Maybe I feel most comfortable discussing literature from this platform because I like to read and edit and analyze and enjoy literature. I think the editing is particularly helpful for this.

See, when I edit I have to keep track of the story. This may sound simple, but it’s really not. I have to keep in mind the scope of the story as a whole, something complete and finished even as it is in progress. But I also have to keep track of the tiny details. And to use my time effectively I have to keep all this in my head on top of my own reactions as a reader and thinking as a more generalized reader, while I read the story once.

As if this wasn’t hard enough, I also have to keep in mind the voice and tone of the work when I offer suggestions and try to prevent my own voice from dominating. I can never take myself out of a work, but I can do my best to minimize my presence so that it can fade into the background and emphasize the brilliance of the author.

But does that make me a co-author?

This was the question I found myself asking today while I was reading through another draft of my friend’s story. The question probably would have wander back and forth like a ten year-old trying to attract parental attention before wandering away, except that this version was ensconced in an email that mentioned each draft of the story had been completely re-worked based on my comments.

At first I was taken aback by the comment simply because I don’t think of myself as offering insight that powerful. I honestly felt a little bad, as though somehow I had destroyed another’s creation through mis-guided attempts at help. But then I realized

this is what editors often do for authors.

And in a way it was kind of freeing.

Because I know that I have not forced or coerced these changes in the story (for the most part), I can rest assured that this story still belongs to the author and that I haven’t destroyed anything.

But that doesn’t make my relationship with the text any less complicated.
There is only one part of one line that I created in the story so far, and I offered it amongst several options for a phrase that didn’t seem to fit. Other than that, the story has changed and shifted because I provided my questions/thoughts/reactions/associations/opinions/ for the author to consider. Any changes steming from that are completely authorized.

And yet, they still reflect me. Certainly they reflect more my immiatation of the author, but they still reflect me. And the story exists in the form I read through today in part because I read it, and also because I shared my thoughts.

And when I read this story I see the author almost distilled and reflected in it, which I expect without acknowledgement. But I also see today, with all our hopes/fears/pains/loves/concerns/joys/lives also distilled and reflected in this story. There are phrases that if I weren’t living today I would never read as allusions. I see the political environment, our economic environment, our world precariously balanced as it is in this story. And the hope for a better tomorrow also shines in this story. But they are so slight as to be overlooked should this story be read in 30 years.

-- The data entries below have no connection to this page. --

(** * ExecuTorch Flutter C wrapper: tensor marshaling, error channel, forward

    A shallow embedding of the C/C++ wrapper under [src/c_wrapper]:
    - [error_mapping.c]: the fixed-size error record and its two writers;
    - [executorch_flutter_wrapper.c]: dtype and shape utilities;
    - [tensor_utils.c]: validation, byte-size computation, copy;
    - [executorch_flutter_wrapper.cpp]: the two converters, the forward
      call and the release of an output set.

    Machine integers are [Z] with the wrap-around written out, [char]
    buffers are [list ascii], raw tensor bytes are [Byte.byte], pointers
    are addresses ([N], 0 is NULL) into a heap of blocks, and code that
    allocates or frees runs in a state monad whose failure value stands
    for undefined behaviour of the C program. *)

From Stdlib Require Import ZArith Ascii String Lia.
From Stdlib.Strings Require Import Byte.
From stdpp Require Import gmap strings list fin_maps pretty.

Local Open Scope Z_scope.

(** ** Integer types of the ABI *)

(** [static_cast<size_t>]: unsigned 64 bits. *)
Definition to_size_t (z : Z) : Z := z mod 2 ^ 64.

(** [static_cast<int32_t>]: signed 32 bits, two's complement. *)
Definition to_int32 (z : Z) : Z := (z + 2 ^ 31) mod 2 ^ 32 - 2 ^ 31.

(** [static_cast<int64_t>]: signed 64 bits, two's complement. *)
Definition to_int64 (z : Z) : Z := (z + 2 ^ 63) mod 2 ^ 64 - 2 ^ 63.

(** ** Constants of [executorch_flutter_wrapper.h] *)

Definition ET_FLUTTER_MAX_TENSOR_DIMS : Z := 8.
Definition ET_FLUTTER_MAX_INPUTS : Z := 16.
Definition ET_FLUTTER_MAX_OUTPUTS : Z := 16.
Definition ET_FLUTTER_ERROR_MESSAGE_MAX_LEN : Z := 256.
Definition ET_FLUTTER_TENSOR_NAME_MAX_LEN : Z := 64.
Definition ET_FLUTTER_FILE_PATH_MAX_LEN : Z := 512.

(** The enumerators of [ETFlutterDataType].  A value of the enum type
    travels as a C [int], so the field is a [Z] and values outside the four
    enumerators exist. *)
Definition ET_FLUTTER_DTYPE_FLOAT32 : Z := 0.
Definition ET_FLUTTER_DTYPE_INT32 : Z := 1.
Definition ET_FLUTTER_DTYPE_INT8 : Z := 2.
Definition ET_FLUTTER_DTYPE_UINT8 : Z := 3.

(** ** [error_codes.h] *)

Inductive ETFlutterErrorCode : Set :=
  | ET_FLUTTER_SUCCESS
  | ET_FLUTTER_ERROR_MODEL_LOAD
  | ET_FLUTTER_ERROR_INFERENCE
  | ET_FLUTTER_ERROR_VALIDATION
  | ET_FLUTTER_ERROR_MEMORY
  | ET_FLUTTER_ERROR_IO
  | ET_FLUTTER_ERROR_PLATFORM
  | ET_FLUTTER_ERROR_INVALID_HANDLE
  | ET_FLUTTER_ERROR_INVALID_ARGUMENT.

#[global] Instance ETFlutterErrorCode_eq_dec : EqDecision ETFlutterErrorCode.
Proof. solve_decision. Defined.

(** ** C strings in fixed [char] arrays *)

(** The text a [char] array holds when read as a C string: everything in
    front of the first NUL. *)
Fixpoint cstr (buf : list ascii) : list ascii :=
  match buf with
  | [] => []
  | c :: rest => if decide (c = zero) then [] else c :: cstr rest
  end.

(** [vsnprintf(buf, size, ...)] where [text] is the fully formatted output:
    at most [size - 1] characters are stored, then a NUL; the bytes of
    [buf] behind that NUL keep their old value; [size = 0] stores nothing. *)
Definition vsnprintf (buf : list ascii) (size : nat) (text : list ascii)
  : list ascii :=
  match size with
  | O => buf
  | S room =>
      let written := take room text ++ [zero] in
      written ++ drop (length written) buf
  end.

(** [strncpy(dst, src, n)]: the characters of [src] up to its NUL or up to
    [n] of them, NUL padding up to [n], the rest of [dst] untouched. *)
Definition strncpy (dst src : list ascii) (n : nat) : list ascii :=
  let copied := take n (cstr src) in
  copied ++ replicate (n - length copied) zero ++ drop n dst.

(** ** [error_mapping.c] *)

Record ETFlutterError : Type := mkError {
  code : ETFlutterErrorCode;
  message : list ascii        (* char message[256] *)
}.

(** The body of [et_flutter_set_error] behind the NULL check.  The variadic
    format and its arguments enter as the text they format to. *)
Definition write_error (e : ETFlutterError) (c : ETFlutterErrorCode)
    (formatted : string) : ETFlutterError :=
  let buf := vsnprintf (message e)
               (Z.to_nat ET_FLUTTER_ERROR_MESSAGE_MAX_LEN)
               (list_ascii_of_string formatted) in
  {| code := c;
     message := <[Z.to_nat (ET_FLUTTER_ERROR_MESSAGE_MAX_LEN - 1) := zero]> buf |}.

(** A NULL [error] pointer is [None]; the record is returned updated. *)
Definition et_flutter_set_error (error : option ETFlutterError)
    (c : ETFlutterErrorCode) (formatted : string) : option ETFlutterError :=
  match error with
  | None => None
  | Some e => Some (write_error e c formatted)
  end.

Definition et_flutter_set_error_v (error : option ETFlutterError)
    (c : ETFlutterErrorCode) (formatted : string) : option ETFlutterError :=
  match error with
  | None => None
  | Some e => Some (write_error e c formatted)
  end.

(** The body of [et_flutter_clear_error] behind the NULL check. *)
Definition reset_error (e : ETFlutterError) : ETFlutterError :=
  {| code := ET_FLUTTER_SUCCESS; message := <[O := zero]> (message e) |}.

Definition et_flutter_clear_error (error : option ETFlutterError)
  : option ETFlutterError :=
  match error with
  | None => None
  | Some e => Some (reset_error e)
  end.

(** The record invariant of the error channel: the code is SUCCESS exactly
    when the message, read as a C string, is empty. *)
Definition error_invariant (e : ETFlutterError) : Prop :=
  code e = ET_FLUTTER_SUCCESS ↔ cstr (message e) = [].

(** ** Tensor descriptors *)

Record ETFlutterTensorShape : Type := mkShape {
  num_dims : Z;               (* int32_t *)
  dims : list Z               (* int64_t dims[8] *)
}.

Record ETFlutterTensorData : Type := mkTensor {
  shape : ETFlutterTensorShape;
  dtype : Z;                  (* ETFlutterDataType *)
  data : N;                   (* void*, 0 is NULL *)
  data_size : Z;              (* size_t *)
  name : list ascii           (* char name[64] *)
}.

(** ** [executorch_flutter_wrapper.c] *)

Definition et_flutter_dtype_size (dt : Z) : Z :=
  match dt with
  | 0 => 4
  | 1 => 4
  | 2 => 1
  | 3 => 1
  | _ => 0
  end.

Definition et_flutter_dtype_name (dt : Z) : string :=
  match dt with
  | 0 => "float32"
  | 1 => "int32"
  | 2 => "int8"
  | 3 => "uint8"
  | _ => "unknown"
  end.

(** The loop [for (i = 0; i < num_dims; i++) acc *= (size_t)dims[i]] shared
    by the two size functions, followed index by index: [n] iterations
    are left, [i] is the index, [acc] the product so far.  The array has
    eight entries; the loop reads [dims[i]] for every [i] below
    [num_dims], and a read outside the array is undefined ([None]). *)
Fixpoint dims_product_from (n i : nat) (ds : list Z) (acc : Z) : option Z :=
  match n with
  | O => Some acc
  | S n' =>
      match ds !! i with
      | None => None
      | Some d => dims_product_from n' (S i) ds (to_size_t (acc * to_size_t d))
      end
  end.

Definition dims_product_loop (s : ETFlutterTensorShape) : option Z :=
  dims_product_from (Z.to_nat (num_dims s)) O (dims s) 1.

(** The value of that loop when it stays inside the array, as a fold
    over [dims[0 .. num_dims)] (see [dims_loop_in_bounds] below).  For
    [num_dims > 8] the C loop reads past the array, which this fold does
    not follow: every use of the size functions in this development sits
    behind the rank check of [et_flutter_tensor_validate], behind the
    rank guard of [convert_from_executorch_tensor], or under the
    hypothesis [dims_read_in_bounds]. *)
Definition dims_product (s : ETFlutterTensorShape) : Z :=
  fold_left (λ acc d, to_size_t (acc * to_size_t d))
            (take (Z.to_nat (num_dims s)) (dims s)) 1.

Definition et_flutter_shape_element_count
    (s : option ETFlutterTensorShape) : Z :=
  match s with
  | None => 0
  | Some s => if decide (num_dims s ≤ 0) then 0 else dims_product s
  end.

Definition et_flutter_version : string := "0.0.2-ffi".

(** ** [tensor_utils.c] *)

Definition et_flutter_tensor_data_size
    (tensor : option ETFlutterTensorData) : Z :=
  match tensor with
  | None => 0
  | Some t =>
      let total_elements := dims_product (shape t) in
      let element_size := et_flutter_dtype_size (dtype t) in
      to_size_t (total_elements * element_size)
  end.

(** The diagnostics of validation, as [printf] renders them. *)
Definition msg_num_dims (n : Z) : string :=
  "Invalid number of dimensions: " +:+ pretty n +:+ " (must be 1-"
    +:+ pretty ET_FLUTTER_MAX_TENSOR_DIMS +:+ ")".

Definition msg_dim_size (i : nat) (d : Z) : string :=
  "Invalid dimension size at index " +:+ pretty i +:+ ": " +:+ pretty d
    +:+ " (must be > 0)".

Definition msg_size_mismatch (got expected : Z) : string :=
  "Tensor data size mismatch: got " +:+ pretty got +:+ " bytes, expected "
    +:+ pretty expected +:+ " bytes".

(** The scan [for (i = 0; i < num_dims; i++) if (dims[i] <= 0) return ...]:
    the first offending index and its value. *)
Definition first_bad_dim (s : ETFlutterTensorShape) : option (nat * Z) :=
  list_find (λ d, d ≤ 0) (take (Z.to_nat (num_dims s)) (dims s)).

Definition et_flutter_tensor_validate
    (tensor : option ETFlutterTensorData) (error : option ETFlutterError)
  : ETFlutterErrorCode * option ETFlutterError :=
  match tensor with
  | None =>
      (ET_FLUTTER_ERROR_INVALID_ARGUMENT,
       et_flutter_set_error error ET_FLUTTER_ERROR_INVALID_ARGUMENT
         "Tensor pointer is NULL")
  | Some t =>
      if decide (num_dims (shape t) < 1
                 ∨ num_dims (shape t) > ET_FLUTTER_MAX_TENSOR_DIMS) then
        (ET_FLUTTER_ERROR_VALIDATION,
         et_flutter_set_error error ET_FLUTTER_ERROR_VALIDATION
           (msg_num_dims (num_dims (shape t))))
      else
        match first_bad_dim (shape t) with
        | Some (i, d) =>
            (ET_FLUTTER_ERROR_VALIDATION,
             et_flutter_set_error error ET_FLUTTER_ERROR_VALIDATION
               (msg_dim_size i d))
        | None =>
            if decide (data t = 0%N) then
              (ET_FLUTTER_ERROR_INVALID_ARGUMENT,
               et_flutter_set_error error ET_FLUTTER_ERROR_INVALID_ARGUMENT
                 "Tensor data pointer is NULL")
            else
              let expected_size := et_flutter_tensor_data_size tensor in
              if decide (data_size t ≠ expected_size) then
                (ET_FLUTTER_ERROR_VALIDATION,
                 et_flutter_set_error error ET_FLUTTER_ERROR_VALIDATION
                   (msg_size_mismatch (data_size t) expected_size))
              else
                (ET_FLUTTER_SUCCESS, et_flutter_clear_error error)
        end
  end.

(** [et_flutter_validate_tensor] of the public header forwards. *)
Definition et_flutter_validate_tensor := et_flutter_tensor_validate.

(** ** Memory

    A pointer is the address of a block.  A block is either raw bytes (a
    buffer of a given length, read by offset) or a tensor struct that was
    written into an allocation.  [malloc] hands out fresh addresses and may
    fail: the list [malloc_oracle] fixes, call by call, whether the
    allocator returns NULL ([false]); once the list is used up every call
    succeeds.  [engine_calls] counts invocations of the native engine. *)

Record buffer : Type := mkBuffer {
  buf_len : Z;
  buf_at : Z → byte
}.

Inductive block : Type :=
  | BStruct (t : ETFlutterTensorData)
  | BData (b : buffer).

Record state : Type := mkState {
  blocks : gmap N block;
  next_addr : N;
  malloc_oracle : list bool;
  engine_calls : nat
}.

(** Computations over the state; [None] is undefined behaviour (a read or
    write outside an array, a [free] of something not allocated, a copy
    from or to a block that is too short). *)
Definition M (A : Type) : Type := state → option (A * state).

#[global] Instance M_ret : MRet M := λ A a s, Some (a, s).

#[global] Instance M_bind : MBind M := λ A B f m s,
  match m s with
  | Some (a, s') => f a s'
  | None => None
  end.

Definition undefined {A : Type} : M A := λ _, None.

Definition set_blocks (s : state) (m : gmap N block) : state :=
  mkState m (next_addr s) (malloc_oracle s) (engine_calls s).

Definition malloc (size : Z) : M N := λ s,
  match malloc_oracle s with
  | false :: rest =>
      Some (0%N, mkState (blocks s) (next_addr s) rest (engine_calls s))
  | _ =>
      let p := next_addr s in
      Some (p, mkState (<[p := BData (mkBuffer size (λ _, x00))]> (blocks s))
                       (N.succ p) (tail (malloc_oracle s)) (engine_calls s))
  end.

Definition free (p : N) : M unit := λ s,
  if decide (p = 0%N) then Some (tt, s)
  else match blocks s !! p with
       | Some _ => Some (tt, set_blocks s (delete p (blocks s)))
       | None => None
       end.

(** Reading and writing a tensor struct through a pointer to it. *)
Definition load_struct (p : N) : M ETFlutterTensorData := λ s,
  match blocks s !! p with
  | Some (BStruct t) => Some (t, s)
  | _ => None
  end.

Definition store_struct (p : N) (t : ETFlutterTensorData) : M unit := λ s,
  match blocks s !! p with
  | Some _ => Some (tt, set_blocks s (<[p := BStruct t]> (blocks s)))
  | None => None
  end.

Definition memcpy (dst src : N) (n : Z) : M unit := λ s,
  match blocks s !! src, blocks s !! dst with
  | Some (BData from), Some (BData to) =>
      if decide (n ≤ buf_len from ∧ n ≤ buf_len to) then
        let copied :=
          mkBuffer (buf_len to)
                   (λ i, if decide (0 ≤ i < n) then buf_at from i
                         else buf_at to i) in
        Some (tt, set_blocks s (<[dst := BData copied]> (blocks s)))
      else None
  | _, _ => None
  end.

And I will, more likely than, not never be known in association with this story, so my reflections will go unnoticed and understood differently. Which leads me to another question – would I still be an author in that time when my fingerprints are smudged?

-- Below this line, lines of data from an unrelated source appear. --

(* ===== verification/Prelude.v ===== *)
(** * A verification development for rbmp-game

    rbmp-game is a Rust client/server skeleton for a real-time
    multiplayer game.  The crate [shared] holds the packet types and
    their wire format ([protocol.rs], [bincode_ext.rs], [packet_ext.rs]);
    the client ([src/client]) runs a winit event loop that samples the
    keyboard into a key table, calls [update], [ui] and [render] once per
    redraw with a fixed-tick flag, and queues outbound [PacketAction]s;
    the server ([src/server]) runs a fixed-rate loop whose tick drains
    the queue of connection events into a session registry.  Both
    [networking::init]s set up a QUIC connection and a handshake.

    ** Files, in dependency order, and what of the code each models
    - [Prelude] (this file): the [result] monad standing for Rust's
      [Result] and for panics ([let!] binds it); bytes as [Z] and their
      little/big-endian encodings ([le_bytes], [be_bytes]); saturating
      [Instant] subtraction [sat_sub]; the [rbmp] hint databases.
    - [Protocol]: [ReliablePacket], [UnreliablePacket], [PacketAction]
      ([protocol.rs]) and the ranges of their fields ([packet_wf]).
    - [Bincode]: what [#[derive(Encode, Decode)]] produces under
      [bincode::config::standard()] (varints, one-byte bools, f32 bit
      patterns, arrays without length); decoders are byte-list readers
      ([Dec]) failing with bincode's [DecodeError]; the [Codec] class and
      its law [CodecLaws] are the interface the framing relies on.
    - [BincodeExt]: [read_decoded] (through [decode_from_std_read], whose
      reader reports the end of input as [Io(UnexpectedEof)]),
      [write_encoded], [ToBuf::to_buf].
    - [PacketExt]: the [PacketStreamReadExt]/[PacketStreamWriteExt] traits
      as classes with their [TcpStream] (a byte stream) and [UdpSocket]
      (a datagram queue) instances; [spec_frame] is the framing the spec
      asks for.
    - [InputState]: [FrameContext], its key table of 163 entries
      indexed by winit 0.27 key codes, [handle_keyboard_event] and the
      four queries; the frame counter is a [u64] kept modulo 2^64.
    - [Renderer]: [Renderer::new], [resize], [get_output] of
      [renderer.rs], with wgpu's validation of surface configurations.
    - [ClientLoop]: [client_game_loop]'s closure as [handle_event] on
      [LoopState], generic over the class [ClientApp] (the callbacks and
      the window calls) and its laws [ClientAppLaws]; [run_events] runs
      a finite prefix of the event stream.
    - [ClientMain] ([Module Client]): [ClientState], the player's
      movement ([player.rs]), the callbacks of [main.rs] as the
      [ClientApp] instance.
    - [FramePipeline]: the same closure with every GPU and imgui call,
      recorded as a trace ([redraw_pipeline], [UiRenderer::render] as
      [ui_render]), and [UiRenderer::new]'s imgui set-up; it refines
      [ClientLoop].
    - [ServerLoop]: [server_game_loop], one [server_iteration] per clock
      sample, the callbacks as Section variables.
    - [ServerState] ([Module Server]): the registry ([gmap Z Player]),
      [fixed_update] and its [while let try_recv] drain, [Player]'s
      senders as channel ids into a shared store of queues.
    - [Orchestrator]: the server's accept task and the client's
      [networking::init], with [create_server]/[create_client], and the
      two [main]s ([client_main], [server_main]); the network's answers
      are inputs.
    - [ServerDrain]: the drain against a stdpp map reference, and
      against transport tasks that send while it runs; the whole server
      loop with [main.rs]'s callbacks fed by senders between its
      iterations ([run_server_fed]).

    ** How the parts interact, and where the theorems say so
    The framing layer is proved against the codec's interface
    ([CodecLaws]); the scheduler's theorems hold of every [ClientApp]
    that satisfies [ClientAppLaws], and [ClientMain] discharges the laws
    for the program's callbacks; [FramePipeline] shows the GPU-level
    loop reaches the states the scheduler model computes, so both
    apply to the program with its GPU work, and that imgui's format
    follows the renderer's surface; [Orchestrator] composes the client's
    handshake write with the server's read of it.

    ** Groups of theorems
    - round trip and error paths of the codec ([Bincode]):
      decode (encode p ++ rest) = Ok (p, rest); truncated input and
      unknown variants fail without panicking;
    - framing ([PacketExt], [BincodeExt]): the TCP reader implements the
      spec's 4-byte framing, and successive reads of a stream of frames
      return its packets in order, once each; the writer's 8-byte
      length makes write-then-read panic; the UDP writer's length is
      always zero and its readers lose the payload, so the UDP channel
      never carries a packet; [ToBuf::to_buf] always panics;
    - input edge detection and the key table's invariant ([InputState]);
    - scheduling ([ClientLoop], [ServerLoop]): frame counting, fixed-tick
      cadence bounds under clock jitter, no catch-up, zero durations on
      the server;
    - the client's movement packets and the renderer's invariant over
      every run ([ClientMain]), [Renderer::new] and [resize] on every
      branch ([Renderer]), the frame trace, the [UiRenderer]'s cursor
      cache, imgui's texture format and the refinement ([FramePipeline]);
    - the registry: tick semantics, fresh sessions, termination of the drain and its unboundedness under concurrent
      senders, and, over whole runs of the server loop, that no
      connection event is lost or applied twice ([ServerState],
      [ServerDrain]);
    - the handshake: nothing is read, one bad client stops the accept
      task ([Orchestrator]).

    ** Bounds, widths and fuel
    Every recursion is structural except [drain_racing], whose fuel
    counts [try_recv] calls: [drain_racing_terminates] shows that
    [n + m + 1] units suffice for [n] queued and [m] concurrently sent
    events, and [drain_racing_unbounded] that no fuel bound independent
    of the senders exists.  Infinite loops ([event_loop.run], the server
    loop, the accept loop, [loop {}]) are run over finite prefixes of
    their inputs; the theorems quantify over every prefix.  Instants and
    durations are nanosecond counts; [Instant - Instant] saturates at 0.
    [usize] is 64 bits (the TCP writer's length is 8 bytes); the frame
    counter wraps at 2^64; [INTERVAL] is [1000 / 60] ms, i.e. 16 ms.
    [UiRenderer::new] computes two [f64] values and converts them [as
    f32]: the model keeps them in [Q] with the conversion as a
    parameter [to_f32] (no theorem depends on its rounding).
    Versions assumed where the code does not pin them: bincode 2, winit
    0.27 key codes, wgpu's [Limits::default()] (8192 texels), quinn's
    [RecvStream::read] and [SendStream::write].

    ** Not modelled
    Tracing initialisation (no effect on the modelled state); TLS and
    certificate generation (library code; the client's verifier is
    modelled as accepting everything); GPU objects beyond the calls
    made on them, and the accessors returning their opaque handles
    ([surface()], [device()], [queue()]); on the client, the
    failure of [Sender::send] once its receiver is dropped (the
    client's queue is a list that always accepts; the server's channel
    store does model it).  The two [main]s are modelled, but they only call
    [networking::init] and spin in [loop {}] without ever starting a
    game loop, so no theorem about a composed running game is possible
    beyond the handshake. *)

From stdpp Require Export base list gmap.
From Stdlib Require Export ZArith Lia.

Declare Scope rbmp_scope.
Delimit Scope rbmp_scope with rbmp.
Open Scope Z_scope.

(** ** Rust's [Result], used for recoverable errors and panics. *)

Inductive result (T E : Type) : Type :=
| Ok (t : T)
| Err (e : E).
Arguments Ok {T E} t.
Arguments Err {T E} e.

Definition res_bind {T U E} (r : result T E) (k : T -> result U E) : result U E :=
  match r with
  | Ok t => k t
  | Err e => Err e
  end.

Definition res_map_err {T E F} (f : E -> F) (r : result T E) : result T F :=
  match r with
  | Ok t => Ok t
  | Err e => Err (f e)
  end.

Definition is_ok {T E} (r : result T E) : bool :=
  match r with Ok _ => true | Err _ => false end.

Notation "'let!' x ':=' c 'in' k" := (res_bind c (fun x => k))
  (at level 10, x pattern, c at level 100, k at level 200) : rbmp_scope.

Open Scope rbmp_scope.

Lemma res_bind_ok {T U E} (t : T) (k : T -> result U E) :
  res_bind (Ok t) k = k t.
Proof. reflexivity. Qed.

Lemma res_bind_err {T U E} (e : E) (k : T -> result U E) :
  res_bind (Err e) k = Err e.
Proof. reflexivity. Qed.

Lemma Ok_inj {T E} (a b : T) : @Ok T E a = Ok b -> a = b.
Proof. congruence. Qed.

Lemma res_bind_Ok_inv {T U E} (r : result T E) (k : T -> result U E) u :
  res_bind r k = Ok u -> exists t, r = Ok t /\ k t = Ok u.
Proof. destruct r; simpl; [eauto | discriminate]. Qed.

(** ** Bytes and fixed-width byte encodings.

    A byte is a [Z] in [0, 256).  [le_bytes n v] is the [n]-byte
    little-endian encoding of [v] (Rust's [to_le_bytes] at width [8 n]
    bits, [v] taken modulo [2^(8 n)]), [be_bytes] its big-endian
    reverse, and [le_value]/[be_value] read them back ([from_le_bytes],
    [from_be_bytes]). *)

Definition is_byte (b : Z) : Prop := 0 <= b < 256.

Fixpoint le_bytes (n : nat) (v : Z) : list Z :=
  match n with
  | O => []
  | S n' => Z.land v 255 :: le_bytes n' (Z.shiftr v 8)
  end.

Fixpoint le_value (bs : list Z) : Z :=
  match bs with
  | [] => 0
  | b :: bs' => b + 256 * le_value bs'
  end.

Definition be_bytes (n : nat) (v : Z) : list Z := rev (le_bytes n v).
Definition be_value (bs : list Z) : Z := le_value (rev bs).

(** Instants and durations are nanosecond counts.  Rust's
    [Instant - Instant] (and so [Instant::elapsed]) saturates at zero. *)
Definition sat_sub (a b : Z) : Z := Z.max 0 (a - b).

Create HintDb rbmp.
Create Rewrite HintDb rbmp_rw.

Lemma length_le_bytes n v : length (le_bytes n v) = n.
Proof. revert v; induction n; intros v; simpl; auto. Qed.

Lemma length_be_bytes n v : length (be_bytes n v) = n.
Proof. unfold be_bytes. rewrite length_rev. apply length_le_bytes. Qed.

Lemma land_255_mod v : Z.land v 255 = v mod 256.
Proof. apply (Z.land_ones v 8). lia. Qed.

Lemma shiftr_8_div v : Z.shiftr v 8 = v / 256.
Proof. rewrite Z.shiftr_div_pow2 by lia. reflexivity. Qed.

Lemma le_bytes_bytes n v : Forall is_byte (le_bytes n v).
Proof.
  revert v; induction n; intros v; constructor; auto.
  unfold is_byte. rewrite land_255_mod. apply Z.mod_pos_bound. lia.
Qed.

Lemma be_bytes_bytes n v : Forall is_byte (be_bytes n v).
Proof. unfold be_bytes. apply Forall_rev, le_bytes_bytes. Qed.

Lemma le_value_le_bytes n v : le_value (le_bytes n v) = v mod 2 ^ (8 * Z.of_nat n).
Proof.
  revert v; induction n; intros v; simpl le_bytes; simpl le_value.
  - rewrite Z.mod_1_r. reflexivity.
  - rewrite IHn, land_255_mod, shiftr_8_div.
    replace (8 * Z.of_nat (S n)) with (8 + 8 * Z.of_nat n) by lia.
    rewrite Z.pow_add_r by lia. change (2 ^ 8) with 256.
    rewrite Z.rem_mul_r by (try apply Z.pow_pos_nonneg; lia).
    reflexivity.
Qed.

Lemma le_value_le_bytes_small n v :
  0 <= v < 2 ^ (8 * Z.of_nat n) -> le_value (le_bytes n v) = v.
Proof. intros H. rewrite le_value_le_bytes. apply Z.mod_small. exact H. Qed.

Lemma be_value_be_bytes_small n v :
  0 <= v < 2 ^ (8 * Z.of_nat n) -> be_value (be_bytes n v) = v.
Proof.
  intros H. unfold be_value, be_bytes. rewrite rev_involutive.
  apply le_value_le_bytes_small. exact H.
Qed.

Lemma le_value_bound bs :
  Forall is_byte bs -> 0 <= le_value bs < 2 ^ (8 * Z.of_nat (length bs)).
Proof.
  induction 1 as [|b bs Hb _ IH]; simpl; [lia|].
  unfold is_byte in Hb.
  replace (8 * Z.of_nat (S (length bs))) with (8 + 8 * Z.of_nat (length bs)) by lia.
  rewrite Z.pow_add_r by lia. change (2 ^ 8) with 256. lia.
Qed.

Lemma le_bytes_le_value bs :
  Forall is_byte bs -> le_bytes (length bs) (le_value bs) = bs.
Proof.
  induction 1 as [|b bs Hb _ IH]; simpl; [reflexivity|].
  unfold is_byte in Hb. rewrite land_255_mod, shiftr_8_div.
  f_equal.
  - rewrite Z.mul_comm, Z.mod_add by lia. apply Z.mod_small. lia.
  - rewrite Z.mul_comm, Z.div_add by lia.
    rewrite (Z.div_small b 256) by lia. exact IH.
Qed.

Lemma le_bytes_zero n : le_bytes n 0 = repeat 0 n.
Proof. induction n; simpl; [reflexivity | f_equal; exact IHn]. Qed.

Lemma le_bytes_add a b v :
  le_bytes (a + b) v = le_bytes a v ++ le_bytes b (Z.shiftr v (8 * Z.of_nat a)).
Proof.
  revert v; induction a as [|a IH]; intros v; [reflexivity|].
  simpl le_bytes. rewrite IH, Z.shiftr_shiftr by lia.
  replace (8 * Z.of_nat (S a)) with (8 + 8 * Z.of_nat a) by lia. reflexivity.
Qed.

(** An [n + 4]-byte big-endian encoding of a value below [2^32] starts
    with [n] zero bytes. *)
Lemma be_bytes_high_zero n v :
  0 <= v < 2 ^ 32 -> be_bytes (n + 4) v = repeat 0 n ++ be_bytes 4 v.
Proof.
  intros Hv. unfold be_bytes. rewrite Nat.add_comm, le_bytes_add.
  rewrite Z.shiftr_div_pow2 by lia. rewrite Z.div_small by (simpl Z.of_nat; lia).
  rewrite le_bytes_zero, rev_app_distr, rev_repeat. reflexivity.
Qed.

(** Adding [n] to a residue [f] modulo [m] gives [f] back exactly when
    [n] is a multiple of [m]. *)
Lemma mod_add_eq_self f n m :
  0 < m -> 0 <= f < m -> (f + n) mod m = f <-> n mod m = 0.
Proof.
  intros Hm Hf. rewrite Z.add_mod, (Z.mod_small f) by lia.
  pose proof (Z.mod_pos_bound n m Hm). set (r := n mod m) in *.
  destruct (Z.ltb_spec (f + r) m).
  - rewrite Z.mod_small by lia. lia.
  - replace (f + r) with ((f + r - m) + 1 * m) by lia.
    rewrite Z.mod_add, Z.mod_small by lia. lia.
Qed.

#[export] Hint Rewrite length_le_bytes length_be_bytes @res_bind_ok @res_bind_err : rbmp_rw.
#[export] Hint Resolve le_bytes_bytes be_bytes_bytes : rbmp.

(** [take]/[drop] of a split append, the two facts every decoder proof
    uses to step over the bytes an encoder produced. *)
Lemma take_app_length' {A} (l k : list A) n : n = length l -> take n (l ++ k) = l.
Proof. intros ->. apply take_app_length. Qed.

Lemma drop_app_length' {A} (l k : list A) n : n = length l -> drop n (l ++ k) = k.
Proof. intros ->. apply drop_app_length. Qed.

Ltac rbmp_simpl := repeat (autorewrite with rbmp_rw in *; simpl in *).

I don’t know the answers to these questions. They are ones I think about often, not only because I enjoy editing, but because I am an English academic with an emphasis in textual criticism and authorship theory. The questions don’t get any easier when applied to dead authors. But the complexity is fun. I will probably be thinking of answers to these questions, especially as I move into fields where my livelihood depends on having a definite answer to what role I’ve played in producing a work, for the rest of my life.

And I’m quite content with that.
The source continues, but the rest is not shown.